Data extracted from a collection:
○ ○ ○
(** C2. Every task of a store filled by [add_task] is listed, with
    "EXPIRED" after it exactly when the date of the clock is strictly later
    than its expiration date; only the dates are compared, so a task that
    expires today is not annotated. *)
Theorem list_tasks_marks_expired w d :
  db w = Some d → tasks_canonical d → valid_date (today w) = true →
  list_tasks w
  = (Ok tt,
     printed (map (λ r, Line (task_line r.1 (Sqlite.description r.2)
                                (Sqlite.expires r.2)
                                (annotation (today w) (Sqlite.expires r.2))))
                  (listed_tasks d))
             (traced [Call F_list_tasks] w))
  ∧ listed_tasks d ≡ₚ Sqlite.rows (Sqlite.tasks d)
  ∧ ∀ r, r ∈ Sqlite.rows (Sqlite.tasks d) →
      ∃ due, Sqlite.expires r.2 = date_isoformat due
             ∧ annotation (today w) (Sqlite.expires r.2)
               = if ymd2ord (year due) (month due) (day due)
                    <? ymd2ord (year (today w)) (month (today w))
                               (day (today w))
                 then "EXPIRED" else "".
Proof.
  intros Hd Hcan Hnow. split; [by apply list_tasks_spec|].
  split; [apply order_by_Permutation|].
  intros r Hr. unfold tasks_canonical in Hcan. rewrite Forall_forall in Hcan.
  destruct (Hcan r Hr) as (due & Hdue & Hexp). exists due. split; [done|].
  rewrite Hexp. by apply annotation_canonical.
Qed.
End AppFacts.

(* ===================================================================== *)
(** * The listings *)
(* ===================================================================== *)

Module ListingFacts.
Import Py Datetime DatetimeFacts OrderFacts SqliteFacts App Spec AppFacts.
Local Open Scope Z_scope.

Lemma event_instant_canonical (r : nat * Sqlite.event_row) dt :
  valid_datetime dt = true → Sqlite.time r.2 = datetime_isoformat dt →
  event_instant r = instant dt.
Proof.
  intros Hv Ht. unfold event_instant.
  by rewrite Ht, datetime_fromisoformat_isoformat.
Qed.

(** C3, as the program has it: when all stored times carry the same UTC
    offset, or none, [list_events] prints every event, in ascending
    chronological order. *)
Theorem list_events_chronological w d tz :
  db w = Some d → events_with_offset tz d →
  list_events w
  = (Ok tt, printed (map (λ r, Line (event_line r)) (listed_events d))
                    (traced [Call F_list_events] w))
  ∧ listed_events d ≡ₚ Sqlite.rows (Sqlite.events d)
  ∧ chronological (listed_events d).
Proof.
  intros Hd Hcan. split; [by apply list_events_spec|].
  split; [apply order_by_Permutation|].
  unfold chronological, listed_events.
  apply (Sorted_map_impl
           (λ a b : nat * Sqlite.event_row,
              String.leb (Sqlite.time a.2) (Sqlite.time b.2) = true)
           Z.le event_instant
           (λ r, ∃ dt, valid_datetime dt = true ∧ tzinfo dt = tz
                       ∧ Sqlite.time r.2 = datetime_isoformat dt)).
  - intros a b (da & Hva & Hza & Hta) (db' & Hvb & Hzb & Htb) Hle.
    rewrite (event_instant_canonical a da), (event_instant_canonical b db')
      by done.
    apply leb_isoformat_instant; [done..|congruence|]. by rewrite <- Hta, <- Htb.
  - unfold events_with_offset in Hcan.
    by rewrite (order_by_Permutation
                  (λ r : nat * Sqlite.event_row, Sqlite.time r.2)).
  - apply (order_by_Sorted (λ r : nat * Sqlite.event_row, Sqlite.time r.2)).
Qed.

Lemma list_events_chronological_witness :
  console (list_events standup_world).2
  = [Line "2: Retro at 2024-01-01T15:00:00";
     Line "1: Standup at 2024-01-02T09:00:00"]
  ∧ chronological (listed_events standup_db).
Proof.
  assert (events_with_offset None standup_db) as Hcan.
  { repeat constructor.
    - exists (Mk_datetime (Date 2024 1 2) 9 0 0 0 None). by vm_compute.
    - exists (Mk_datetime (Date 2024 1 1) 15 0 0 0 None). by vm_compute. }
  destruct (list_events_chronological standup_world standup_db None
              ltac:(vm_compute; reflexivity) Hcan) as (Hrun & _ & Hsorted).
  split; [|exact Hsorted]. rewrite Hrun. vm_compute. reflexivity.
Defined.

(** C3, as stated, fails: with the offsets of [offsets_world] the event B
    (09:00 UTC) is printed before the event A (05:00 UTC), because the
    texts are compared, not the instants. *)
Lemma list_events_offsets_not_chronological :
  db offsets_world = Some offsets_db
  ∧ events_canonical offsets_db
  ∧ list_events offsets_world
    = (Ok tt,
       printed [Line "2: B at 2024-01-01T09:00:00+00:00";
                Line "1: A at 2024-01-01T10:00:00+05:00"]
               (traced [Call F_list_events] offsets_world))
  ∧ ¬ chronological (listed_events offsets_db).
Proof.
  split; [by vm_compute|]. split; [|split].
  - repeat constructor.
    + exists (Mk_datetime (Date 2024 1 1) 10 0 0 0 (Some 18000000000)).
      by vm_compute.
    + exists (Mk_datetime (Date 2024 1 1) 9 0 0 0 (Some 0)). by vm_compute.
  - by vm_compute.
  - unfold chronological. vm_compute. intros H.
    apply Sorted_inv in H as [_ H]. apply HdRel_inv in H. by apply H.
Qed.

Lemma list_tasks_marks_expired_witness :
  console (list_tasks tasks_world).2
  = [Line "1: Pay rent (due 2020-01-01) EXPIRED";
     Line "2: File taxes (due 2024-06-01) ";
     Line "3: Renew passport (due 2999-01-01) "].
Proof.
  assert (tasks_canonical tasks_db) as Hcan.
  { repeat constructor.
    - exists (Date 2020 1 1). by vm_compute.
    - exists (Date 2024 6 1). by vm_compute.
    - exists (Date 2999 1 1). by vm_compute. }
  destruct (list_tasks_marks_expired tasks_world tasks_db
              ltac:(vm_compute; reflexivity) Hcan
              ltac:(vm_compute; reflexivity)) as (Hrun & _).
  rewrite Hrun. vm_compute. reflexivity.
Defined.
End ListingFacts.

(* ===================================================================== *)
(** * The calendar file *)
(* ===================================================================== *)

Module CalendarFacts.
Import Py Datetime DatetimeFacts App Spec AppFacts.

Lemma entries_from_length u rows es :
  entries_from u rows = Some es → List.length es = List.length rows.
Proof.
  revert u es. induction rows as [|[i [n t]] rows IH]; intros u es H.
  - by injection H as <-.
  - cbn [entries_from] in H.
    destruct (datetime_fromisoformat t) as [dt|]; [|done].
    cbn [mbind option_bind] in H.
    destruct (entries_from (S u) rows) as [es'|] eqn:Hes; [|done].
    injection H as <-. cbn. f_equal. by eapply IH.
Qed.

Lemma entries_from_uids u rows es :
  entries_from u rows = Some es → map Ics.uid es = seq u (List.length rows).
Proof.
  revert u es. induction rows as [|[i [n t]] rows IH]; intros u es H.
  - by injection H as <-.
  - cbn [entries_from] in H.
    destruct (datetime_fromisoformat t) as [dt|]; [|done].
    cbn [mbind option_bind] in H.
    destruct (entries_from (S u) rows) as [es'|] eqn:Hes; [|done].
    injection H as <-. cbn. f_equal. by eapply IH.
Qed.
○ ○ ○
TASK GOAL:
Once the line with "rewrite (event_instant_canonical a" is found in the records above, print exactly that line and every line after it through the line with "by rewrite (order_by_Permutation".

WRITTEN ANSWER:
    rewrite (event_instant_canonical a da), (event_instant_canonical b db')
      by done.
    apply leb_isoformat_instant; [done..|congruence|]. by rewrite <- Hta, <- Htb.
  - unfold events_with_offset in Hcan.
    by rewrite (order_by_Permutation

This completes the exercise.